Jalan Panjang Blok Masela, Kontroversi Kilang hingga Investasi Jumbo

Ameidyo Daud
30 Mei 2019, 11:54
blok masela, pengembangan blok masela, inpex, jepang, blok migas, maluku, skk migas
Arief Kamaludin | Katadata

Pembahasan pengembangan Lapangan Abadi Blok Masela telah mencapai babak baru. Setelah 20 tahun lebih terkatung-katung, kini pembahasannya mulai menunjukkan kejelasan. Senin (27/5) Menteri Energi dan Sumber Daya Mineral (ESDM) Ignasius Jonan menemui CEO Inpex Corporation Takayuki Ueda di Tokyo, Jepang, dan menyepakati beberapa hal terkait pengembangan Blok Masela. 

Dalam pertemuan tersebut, disepakati nilai investasi pengembangan blok ini US$ 18-20 miliar. Pemerintah dan Inpex juga mencapai kesepakatan bersama dengan skema bagi hasil, dimana pemerintah sekurangnya mendapat bagian 50 persen. Hal ini disebutnya kesepakatan dapat diraih usai 18 tahun pembahasan. 

“(Bagi hasil) minimal 50:50 dan bila real cost turun bisa mencapai lebih dari 58 persen untuk negara," kata Jonan dalam keterangan resminya. (Baca: Pemerintah dan Inpex Akhirnya Sepakat Investasi Masela Hingga US$ 20 M)

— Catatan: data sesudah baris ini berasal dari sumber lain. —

Lemma attached_state p v g :
  attached p v g -> user_state (cpu.state (tool_vm.cpu v)) p = Ok (g_exit g) p.
Proof.
  intros H. destruct (att_state _ _ _ H) as (x & Hx & Hf).
  destruct (att_guest _ _ _ H) as (W & lost & a & w & c & pl & vc & b & S).
  pose proof (seen_file_vcpu S) as Hfile. destruct S as [Hi Hw Hvc Hfd Hvfd (Hv & Hpl & _) _ Hexit _].
  simpl. unfold shared_state, get_vcpu, get_obj, sys, mbind, M_bind. cbn [gets]. rewrite Hx, Hf, Hfile, Hv. cbn.
  rewrite (placed_state _ _ Hpl), valid_pa_round_trip.
  2: { pose proof (placed_valid _ _ Hpl) as Val. rewrite !Forall_cons in Val. tauto. }
  destruct (ks_pages (p_ks p) !! at_state pl) as [pg|]; [|done]. cbn in Hexit |- *.
  rewrite Hexit. by destruct p.
Qed.

Lemma attached_byte p v g i x :
  attached p v g -> 0 <= i < YAKVM_MEMORY -> g_byte g i = Some x ->
  exists p', attached p' v g /\ user_byte (tool_vm.memory v + i) p = Ok x p'.
Proof.
  intros H Hi Hx. pose proof (wp_read_byte p v g i H Hi) as Hwp.
  unfold wp in Hwp. simpl. destruct (read_byte _ _) as [y p'|st].
  + destruct Hwp as (_ & Hsame & g' & _ & (_ & _ & Hgb) & Hy). rewrite Hx in Hsame.
    pose proof (Hgb _ _ Hx). exists p'. split; [by apply Hsame|]. congruence.
  + exfalso. destruct (att_guest _ _ _ H) as (W & lost & a & w & c & pl & vc & b & S).
    destruct Hwp as [[_ Hg%path_eq_page]|(_ & Hn & _)]; [|congruence].
    destruct (vm_mmio _ _ _ _ (seen_ok S)) as [[xh Hh] _]. rewrite <- Hg in Hh.
    assert (is_Some (g_byte g i)) as Hp by (by rewrite Hx).
    destruct S as [Hi' Hw _ _ _ _ _ _ Hbyte]. rewrite Hbyte in Hp.
    apply (guest_byte_some (vm_tree _ _ _ _ (inv_vm _ _ _ Hi' _ _ Hw))) in Hp as [y Hy]. congruence.
Qed.

#[global] Instance process_laws : HostLaws proc.
Proof using L PL UO CO.
  refine {| running := attached |}.
  - intros p v g m [H1 H2 H3 H4]. by split.
  - intros p v g [(W & lost & a & w & c & pl & vc & b & S) _ _ _].
    destruct S as [_ _ _ _ _ _ -> _ _]. split; apply wrap_range; lia.
  - intros p v g H. destruct (step_get_regs _ _ _ _ regs_buf (att_guest _ _ _ H)) as (s' & Hs & Hg & Hc).
    { intros r. apply regs_buf_ok. }
    exists (p <| p_ks := s' |>). split; [by eapply attached_ks|]. simpl. unfold ask_regs, mbind, M_bind.
    rewrite (sys_ok _ _ _ _ Hs). cbn. by rewrite Hc.
  - exact attached_set_regs.
  - exact attached_state.
  - exact attached_byte.
  - intros p v g i j H. apply (present_page _ _ _ _ _ _ (att_guest _ _ _ H)).
  - intros p v g H. pose proof (step_run _ _ _ _ (att_guest _ _ _ H)) as Hwp.
    cbn [sys_ioctl process]. unfold wp, sys in *. destruct (step _ _) as [r s'|st]; [|done].
    destruct Hwp as (-> & g' & Hg). split; [done|]. exists g'. by eapply attached_ks.
  - intros p v g gpa H Hne. pose proof (step_map _ _ _ _ gpa (att_guest _ _ _ H)) as Hwp.
    unfold wp in Hwp. destruct (step _ _) as [r s'|st] eqn:Hs; [|by destruct Hwp].
    destruct Hwp as (_ & g' & Hg & (Hgr & Hge & Hgb) & Hr).
    exists r, (p <| p_ks := s' |>), g'. split; [by eapply attached_ks|]. split; [by apply sys_ok|].
    by split_and!.
Defined.

(** ** The hidden page *)

(** C34: a guest that touches the MMIO page anywhere but at its first byte stops the
    host: the emulator asks the driver for the page, whose entry is hidden, and
    the driver's assertion panics. *)
Theorem hidden_page_panics_host (e : emu proc) g :
  running (e_sys e) (e_vm e) g -> state.exit_code (g_exit g) = SVM_EXIT_NPF ->
  u64 (state.exit_info_2 (g_exit g)) ->
  page_of (state.exit_info_2 (g_exit g)) = page_of YAKVM_MMIO_HAWK ->
  state.exit_info_2 (g_exit g) <> YAKVM_MMIO_HAWK ->
  yakvm_cpu_handle_exit e = Stop Panicked.
Proof using L PL UO CO.
  intros Hr Hcode Hu Hpage Hne. apply wp_stops. eapply wp_handle_exit; [done|done|]. cbv zeta.
  rewrite Hcode, Z.eqb_refl. apply wp_bind. unfold yakvm_cpu_handle_npf.
  apply wp_bind, (wp_cpu_state _ g); [done|]. rewrite (proj2 (Z.eqb_neq _ _) Hne).
  apply wp_bind, wp_gets, wp_bind. unfold ioctl, libc. apply wp_bind.
  pose proof (step_map _ _ _ _ (yakvm_page (state.exit_info_2 (g_exit g))) (att_guest _ _ _ Hr)) as Hwp.
  assert (guest_page (yakvm_page (state.exit_info_2 (g_exit g))) = guest_page YAKVM_MMIO_HAWK) as Hg.
  { exact (eq_trans (page_of_base _ Hu) Hpage). }
  unfold wp, under_sys, sys_ioctl, process, sys in *. unfold wp in Hwp.
  destruct (step _ (p_ks (e_sys e))) as [r s|st]; [by destruct Hwp|by destruct Hwp].
Qed.
(** * clipboard-search: the collector (collect.js)

    A shallow embedding of the response collector: [slugify], the
    stability-polling extractor [extractFromTab], the collection pipeline
    [collectAll] and the command line [main], with the properties the
    specification states about them.

    Conventions of the embedding
    - A JavaScript string is a [string]: a sequence of code units below 256.
    - The browser, the clock, the synthesis process and the file system are
      explicit: an immutable [Env] says how the outside world answers, a
      [World] is threaded through every call and records what happened.
    - [console.log] and [console.error] calls are left out, and so is the
      [exec] by which the command-line [main] opens the viewer page. *)

From Stdlib Require Import ZArith Ascii String List Lia Bool.
From stdpp Require Import base gmap strings list.

Open Scope string_scope.
Open Scope Z_scope.

(** ** Characters and strings *)

Module Js.

Definition code (c : ascii) : N := N_of_ascii c.

Definition between (lo hi : N) (c : ascii) : bool :=
  ((lo <=? code c) && (code c <=? hi))%N.

(** [String.prototype.toLowerCase] on one code unit below 256: A-Z and the
    Latin-1 capitals (U+00C0..U+00DE without the multiplication sign). *)
Definition lowerChar (c : ascii) : ascii :=
  if between 65 90 c || (between 192 222 c && negb (code c =? 215)%N)
  then ascii_of_N (code c + 32)
  else c.

Definition toLowerCase (s : string) : string :=
  string_of_list_ascii (map lowerChar (list_ascii_of_string s)).

(** The character class [a-z0-9]. *)
Definition isAlnum (c : ascii) : bool :=
  between 97 122 c || between 48 57 c.

Definition isHyphen (c : ascii) : bool := (code c =? 45)%N.

Definition hyphen : ascii := "-"%char.

(** [.replace(/[^a-z0-9]+/g, "-")]: every maximal run of characters outside
    the class becomes one hyphen. [inRun] says that the hyphen of the
    current run is already out. *)
Fixpoint replaceRuns (inRun : bool) (l : list ascii) : list ascii :=
  match l with
  | [] => []
  | c :: r =>
      if isAlnum c then c :: replaceRuns false r
      else if inRun then replaceRuns true r
      else hyphen :: replaceRuns true r
  end.

(** [.replace(/^-+/, "")] *)
Fixpoint dropHyphens (l : list ascii) : list ascii :=
  match l with
  | [] => []
  | c :: r => if isHyphen c then dropHyphens r else l
  end.

(** [.replace(/-+$/, "")] *)
Definition dropTrailingHyphens (l : list ascii) : list ascii :=
  rev (dropHyphens (rev l)).

(** [.slice(0, e)] with JavaScript's treatment of a negative or too large
    end index. *)
Definition slice0 (e : Z) (l : list ascii) : list ascii :=
  let len := Z.of_nat (length l) in
  let stop := if e <? 0 then Z.max (len + e) 0 else Z.min e len in
  take (Z.to_nat stop) l.

(** [haystack.includes(needle)]; a regular expression that is a literal,
    such as [/chatgpt\.com/], tests exactly this. *)
Fixpoint includes (needle haystack : string) : bool :=
  String.prefix needle haystack ||
  match haystack with
  | EmptyString => false
  | String _ rest => includes needle rest
  end.


(** White space below 256, as [trim] sees it. *)
Definition isSpace (c : ascii) : bool :=
  between 9 13 c || (code c =? 32)%N || (code c =? 160)%N.

Fixpoint dropSpaces (l : list ascii) : list ascii :=
  match l with
  | [] => []
  | c :: r => if isSpace c then dropSpaces r else l
  end.

(** [s.trim()] *)
Definition trim (s : string) : string :=
  string_of_list_ascii
    (rev (dropSpaces (rev (dropSpaces (list_ascii_of_string s))))).

(** [s.split(sep)] for a non-empty [sep], scanning from the left. [skip]
    counts the characters of a separator still to pass over, [cur] is the
    piece being read. *)
Fixpoint splitFrom (sep : string) (skip : nat) (cur : string) (s : string)
  : list string :=
  match s with
  | EmptyString => [cur]
  | String c rest =>
      match skip with
      | S k => splitFrom sep k cur rest
      | O =>
          if String.prefix sep s
          then cur :: splitFrom sep (String.length sep - 1) EmptyString rest
          else splitFrom sep 0 (cur +:+ String c EmptyString) rest
      end
  end.
(** The match of [uploadPackRegex] on a text that begins with a token, a
    space and forty hexadecimal digits. *)
Lemma uploadPackRegex_first_line (tok h rest : bytes) :
  tok <> [] -> forallb notSpace tok = true ->
  List.length h = 40 -> forallb isHex h = true ->
  matchAt uploadPackRegex 0 (tok ++ " "%char :: h ++ rest)
  = Some (List.length tok + 41, [(1, (List.length tok + 1, List.length tok + 41))]).
Proof.
  intros Htok Hns Hlen Hhex.
  destruct tok as [|a tok]; [contradiction|].
  cbn [forallb] in Hns. apply andb_true_iff in Hns as [Ha Hns].
  unfold matchAt, uploadPackRegex, plus. cbn [seq app].
  rewrite run_Cat, run_BeginText. cbn [Nat.eqb].
  rewrite !run_Cat, run_Class_cons, Ha, run_Rep.
  rewrite star_greedy_class; auto.
  - rewrite run_Cat, run_chr. cbn [hasPrefix skipn]. rewrite Ascii.eqb_refl. cbn [andb].
    rewrite run_Cat, run_Cap, run_times_class.
    assert (H40 : firstn 40 (h ++ rest) = h).
    { rewrite <- Hlen, firstn_app, Nat.sub_diag, firstn_all, firstn_O. apply app_nil_r. }
    rewrite H40, Hhex, length_app, Hlen.
    cbn [Nat.leb Nat.add andb run List.length]. unfold accept. repeat f_equal; lia.
  - intros pos b s c Hb. rewrite run_Cat, run_chr. cbn [hasPrefix].
    now rewrite notSpace_not_blank.
  - rewrite length_app. simpl. lia.
Qed.

Lemma slice_middle (a b c : bytes) :
  slice (a ++ b ++ c) (List.length a) (List.length a + List.length b) = b.
Proof.
  unfold slice. rewrite skipn_app, Nat.sub_diag, skipn_all. simpl.
  replace (List.length a + List.length b - List.length a) with (List.length b) by lia.
  rewrite firstn_app, Nat.sub_diag, firstn_all, firstn_O. apply app_nil_r.
Qed.

(** C3, as the code has it.  [uploadPackRegex] is anchored at the start of
    the payload: a payload that begins with a token without white space,
    one space and forty hexadecimal digits [h] (["want a647..."], or the
    same behind its packet-line length) gives exactly one Fetch event,
    which carries [h], whatever follows; and no payload gives more than
    one Fetch event. *)
Theorem upload_pack_events (dir tok h rest : string) :
  tok <> "" ->
  forallb notSpace (bytes_of tok) = true ->
  String.length h = 40 ->
  forallb isHex (bytes_of h) = true ->
  rpcEvents "upload-pack" dir (tok ++ " " ++ h ++ rest) = [fetchEvent dir h] /\
  (forall input, List.length (rpcEvents "upload-pack" dir input) <= 1).
Proof.
  intros Htok Hns Hlen Hhex. split.
  - assert (Htok' : bytes_of tok <> []).
    { intros E. apply Htok. apply bytes_of_inj. now rewrite E. }
    assert (Hm := @uploadPackRegex_first_line (bytes_of tok) (bytes_of h) (bytes_of rest)
                    Htok' Hns).
    rewrite !length_bytes_of in Hm. specialize (Hm Hlen Hhex).
    pose proof (slice_middle (bytes_of tok ++ [" "%char]) (bytes_of h) (bytes_of rest)) as Hs.
    rewrite <- app_assoc, length_app, !length_bytes_of, Hlen in Hs.
    cbn [app List.length] in Hs.
    replace (String.length tok + 1 + 40) with (String.length tok + 41) in Hs by lia.
    unfold rpcEvents, FindAllStringSubmatch. cbn [String.eqb Ascii.eqb Bool.eqb].
    rewrite !bytes_of_app. change (bytes_of " ") with [" "%char].
    cbn [app]. remember (bytes_of tok ++ " "%char :: bytes_of h ++ bytes_of rest) as text.
    rewrite allMatches_S. destruct (Nat.ltb_spec (List.length text) 0); [lia|].
    cbn [skipn]. rewrite (search_here _ _ _ Hm). cbn [mEnd mBegin mCaps].
    destruct (Nat.eqb_spec (String.length tok + 41) 0); [lia|].
    assert (Hrest : forall fuel, allMatches fuel uploadPackRegex text
                      (String.length tok + 41) (Some (String.length tok + 41)) = []).
    { intros [|fuel]; [reflexivity|]. cbn [allMatches].
      destruct (List.length text <? _); [reflexivity|].
      rewrite uploadPackRegex_search_later by lia. reflexivity. }
    rewrite Hrest. cbn [map]. unfold fetchEvent. do 2 f_equal.
    unfold sub. cbn [lookup Nat.eqb mCaps].
    rewrite Hs. apply str_of_bytes_of.
  - intros input. unfold rpcEvents. cbn [String.eqb Ascii.eqb Bool.eqb].
    rewrite length_map. apply uploadPackRegex_at_most_one.
Qed.

Lemma upload_pack_events_witness :
  rpcEvents "upload-pack" "/srv/git/repo.git"
    ("0067want" ++ " " ++ sha_b ++ (" multi_ack_detailed side-band-64k" ++ nl ++ "0000"))
  = [fetchEvent "/srv/git/repo.git" sha_b].
Proof.
  apply (@upload_pack_events "/srv/git/repo.git" "0067want" sha_b
           (" multi_ack_detailed side-band-64k" ++ nl ++ "0000")).
  - discriminate.
  - reflexivity.
  - reflexivity.
  - reflexivity.
Defined.

(** C3, against the claim as it is stated: a payload with two lines
    ["want <hash>"] for two hashes gives one Fetch event and not two, and
    a payload whose line ["want a647..."] is not its first line gives no
    event. *)
Lemma upload_pack_two_wants_counterexample :
  rpcEvents "upload-pack" ""
    ("0032want " ++ sha_b ++ nl ++ "0032want " ++ sha_a ++ nl ++ "00000009done" ++ nl)
  = [fetchEvent "" sha_b] /\
  rpcEvents "upload-pack" ""
    ("0014command=fetch" ++ nl ++ "0032want " ++ sha_b ++ nl ++ "0000")
  = [].
Proof. split; vm_compute; reflexivity. Qed.

(** C4, against the claim as it is stated: after [refs/heads/master] the
    pattern wants a space, [00] or a NUL byte, and the payload of the claim
    stops there, so no event comes of it. *)
Lemma receive_pack_unterminated_counterexample :
  rpcEvents "receive-pack" "" (zeros40 ++ " " ++ sha_a ++ " refs/heads/master") = [].
Proof. vm_compute. reflexivity. Qed.

(** C4, as the code has it: the ref line of the claim followed by one of
    the three terminators of the pattern (a space, [00], a NUL byte), as
    in a request of a git client, where a NUL byte and the capabilities
    follow the ref, gives exactly one Push event, from forty zeros to
    [92eef6dc...] on the branch [master]. *)
Theorem receive_pack_push_event (dir : string) :
  let line := (zeros40 ++ " " ++ sha_a ++ " refs/heads/master")%string in
  let push := pushEvent dir zeros40 sha_a "master" in
  rpcEvents "receive-pack" dir (line ++ " ") = [push] /\
  rpcEvents "receive-pack" dir (line ++ "00") = [push] /\
  rpcEvents "receive-pack" dir (line ++ nul) = [push] /\
  rpcEvents "receive-pack" dir
    ("0094" ++ line ++ nul ++ " report-status side-band-64k agent=git/2.4.3" ++ "0000")
  = [push].
Proof. repeat split; vm_compute; reflexivity. Qed.
Record Like : Type := mkLike {
  liker_pet_id : string;
  target_pet_id : string;
  action : Action;
  created_by_owner_id : string
}.

Record Match : Type := mkMatch {
  pet_a_id : string;
  pet_b_id : string;
  owner_a_id : string;
  owner_b_id : string
}.

Record Message : Type := mkMessage {
  match_id : string;
  sender_pet_id : string;
  sender_owner_id : string;
  text : string
}.

Record Announcement : Type := mkAnnouncement {
  ann_owner_id : string;
  ann_pet_id : option string;
  ann_species : Species;
  title : string;
  description : string;
  ann_city : option string;
  date : option string;
  ann_type : AnnouncementType
}.

Record Verification : Type := mkVerification {
  ver_pet_id : string;
  ver_type : VerificationType;
  ver_status : VerificationStatus;
  document_url : option string
}.

(** [SendMessage] of main.py, the body of POST /messages. *)
Record SendMessage : Type := mkSendMessage {
  sm_match_id : string;
  sm_sender_pet_id : string;
  sm_sender_owner_id : string;
  sm_text : string
}.

Definition Action_eqb (a b : Action) : bool :=
  match a, b with
  | like, like | pass, pass => true
  | _, _ => false
  end.

Definition Species_eqb (a b : Species) : bool :=
  match a, b with
  | dog, dog | cat, cat => true
  | _, _ => false
  end.

Definition Gender_eqb (a b : Gender) : bool :=
  match a, b with
  | male, male | female, female => true
  | _, _ => false
  end.

(** ** The document store *)

(** A stored document: the generated [_id], the creation time and the
    fields of the model. *)
Record Doc (A : Type) : Type := mkDoc {
  _id : ObjectId.t;
  created_at : N;
  body : A
}.

Arguments mkDoc {A} _ _ _.
Arguments _id {A} d.
Arguments created_at {A} d.
Arguments body {A} d.

(** A document as an endpoint returns it: [_id] popped and replaced by
    the string [id]. *)
Record Row (A : Type) : Type := mkRow {
  id : string;
  row_created_at : N;
  row_body : A
}.

Arguments mkRow {A} _ _ _.
Arguments id {A} r.
Arguments row_created_at {A} r.
Arguments row_body {A} r.

Definition with_id {A : Type} (d : Doc A) : Row A :=
  mkRow (ObjectId.str (_id d)) (created_at d) (body d).

(** The database: one list per collection in insertion order, the next
    identifier the server hands out, and the wall clock. *)
Record DB : Type := mkDB {
  owners : list (Doc Owner);
  pets : list (Doc Pet);
  likes : list (Doc Like);
  matches : list (Doc Match);
  messages : list (Doc Message);
  announcements : list (Doc Announcement);
  verifications : list (Doc Verification);
  next_id : N;
  clock : N
}.

(** Collection names, and the model stored under each. *)
Inductive Collection : Type :=
| c_owner
| c_pet
| c_like
| c_match
| c_message
| c_announcement
| c_verification.

Definition Model (c : Collection) : Type :=
  match c with
  | c_owner => Owner
  | c_pet => Pet
  | c_like => Like
  | c_match => Match
  | c_message => Message
  | c_announcement => Announcement
  | c_verification => Verification
  end.

(** [db[name]] *)
Definition coll (c : Collection) (db : DB) : list (Doc (Model c)) :=
  match c return list (Doc (Model c)) with
  | c_owner => owners db
  | c_pet => pets db
  | c_like => likes db
  | c_match => matches db
  | c_message => messages db
  | c_announcement => announcements db
  | c_verification => verifications db
  end.

(** [db[name].insert_one(doc)]: append. *)
Definition insert_one (c : Collection) (d : Doc (Model c)) (db : DB) : DB :=
  match c return Doc (Model c) -> DB with
  | c_owner => fun d =>
      mkDB (owners db ++ [d]) (pets db) (likes db) (matches db) (messages db)
           (announcements db) (verifications db) (next_id db) (clock db)
  | c_pet => fun d =>
      mkDB (owners db) (pets db ++ [d]) (likes db) (matches db) (messages db)
           (announcements db) (verifications db) (next_id db) (clock db)
  | c_like => fun d =>
      mkDB (owners db) (pets db) (likes db ++ [d]) (matches db) (messages db)
           (announcements db) (verifications db) (next_id db) (clock db)
  | c_match => fun d =>
      mkDB (owners db) (pets db) (likes db) (matches db ++ [d]) (messages db)
           (announcements db) (verifications db) (next_id db) (clock db)
  | c_message => fun d =>
      mkDB (owners db) (pets db) (likes db) (matches db) (messages db ++ [d])
           (announcements db) (verifications db) (next_id db) (clock db)
  | c_announcement => fun d =>
      mkDB (owners db) (pets db) (likes db) (matches db) (messages db)
           (announcements db ++ [d]) (verifications db) (next_id db) (clock db)
  | c_verification => fun d =>
      mkDB (owners db) (pets db) (likes db) (matches db) (messages db)
           (announcements db) (verifications db ++ [d]) (next_id db) (clock db)
  end d.

Definition bump_id (db : DB) : DB :=
  mkDB (owners db) (pets db) (likes db) (matches db) (messages db)
       (announcements db) (verifications db) (N.succ (next_id db)) (clock db).

Definition empty_db : DB := mkDB [] [] [] [] [] [] [] 0%N 0%N.

(** ** The handler monad

    A handler reads and writes the store and either returns or raises;
    what it wrote before raising stays written. *)

Definition M (A : Type) : Type := DB -> DB * Result A.

Definition ret {A : Type} (a : A) : M A := fun db => (db, Ok a).

Definition raise {A : Type} (e : HTTPError) : M A := fun db => (db, Raise e).

Definition bind {A B : Type} (m : M A) (k : A -> M B) : M B :=
  fun db =>
    match m db with
    | (db', Ok a) => k a db'
    | (db', Raise e) => (db', Raise e)
    end.

Definition lift {A : Type} (r : Result A) : M A := fun db => (db, r).

Notation "x <- m ;; k" := (bind m (fun x => k))
  (at level 61, m at next level, right associativity).

(** [db[name].find_one(filter)]: the first document the filter
    accepts, [None] when there is none. *)
Definition find_one (c : Collection) (q : Doc (Model c) -> bool)
  : M (option (Doc (Model c))) :=
  fun db => (db, Ok (List.find q (coll c db))).

(** [db[name].find(filter)] read out with [list(...)]. *)
Definition find_all (c : Collection) (q : Doc (Model c) -> bool)
  : M (list (Doc (Model c))) :=
  fun db => (db, Ok (List.filter q (coll c db))).

(** Modelled from the spec: [create_document] of database.py, which is
    not among the sources.  The spec has every entity persisted as an
    independent record with a generated unique identifier and a
    creation time, and the callers use the returned value as the id of
    the new record: the document is stamped, appended to its collection
    and the identifier returned as a string. *)
Definition create_document (c : Collection) (data : Model c) : M string :=
  fun db =>
    let d := mkDoc (next_id db) (clock db) data in
    (bump_id (insert_one c d db), Ok (ObjectId.str (next_id db))).

(** Modelled from the spec: [get_documents] of database.py, which is
    not among the sources.  The spec has the list endpoints cap their
    result size and silently truncate beyond the cap: the documents the
    filter accepts, cut after [limit]. *)
Definition get_documents (c : Collection) (q : Doc (Model c) -> bool)
  (limit : nat) : M (list (Doc (Model c))) :=
  fun db => (db, Ok (firstn limit (List.filter q (coll c db)))).

(** ** Swipes and matches *)

(** The two response shapes of POST /swipe:
    [{"status": "match", "match_id": id}] and
    [{"status": "recorded", "match": False}]. *)
Inductive SwipeResponse : Type :=
| StatusMatch (match_id : string)
| StatusRecorded.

Satuan Kerja Khusus Pelaksana Kegiatan Usaha Hulu Minyak dan Gas Bumi (SKK Migas) juga memastikan pengembangan Blok Masela menggunakan skema kilang darat alias onshore. Biaya pengembangan dengan skema ini sekitar US$ 6-7 per setara barel minyak (boe) atau 20 persen lebih murah ketimbang biaya untuk skema kilang laut (offshore) sebesar US$8-9 per boe. 

”Pemerintah terus bekerja keras supaya Masela dapat segera beroperasi dan memberikan manfaat terbaik untuk negara dan rakyat Indonesia," kata Kepala SKK Migas Dwi Soetjipto. 

Cadangan terbukti di lapangan yang terletak di Laut Arafuru, Maluku Utara tersebut sebesar 10,7 triliun kaki kubik (Tcf). Cadangan ini menjadi pangkal rumitnya mencari kesepakatan rencana pengembangan Blok Masela. Padahal, Inpex sebenarnya telah mendapatkan hak melakukan eksplorasi di Blok Masela pada 16 November 1998 untuk melakukan eksplorasi hidrokarbon. 

Pemerintah memberikan masa eksplorasi Blok Masela selama 10 tahun. Namun, hingga menjelang tenggat, eksplorasi belum selesai. Makanya, Inpex mengajukan perpanjangan pada 2008. Pada 2010, Inpex mendapat persetujuan pengembangan Blok Masela melalui skema floating LNG (FLNG) atau di laut (offshore) pada 2010 dari Menteri ESDM saat itu Darwin Zahedy Saleh.

(Baca: Pengamat Peringatkan Risiko Inpex Batal Garap Blok Masela)

Pada 2014, Inpex menemukan cadangan gas baru sebesar 10,7 Tcf. Temuan cadangan baru yang sangat besar ini mengharuskan adanya revisi proposal pengembangan (PoD) yang sudah ditetapkan sebelumnya. Revisinya dilakukan dengan menambah kapasitas FLNG dari 2,5 juta metrik ton menjadi 7,5 juta metrik ton. Namun, revisi ini belum dapat dirampungkan hingga pemerintahan Susilo Bambang Yudhoyono (SBY) berakhir. 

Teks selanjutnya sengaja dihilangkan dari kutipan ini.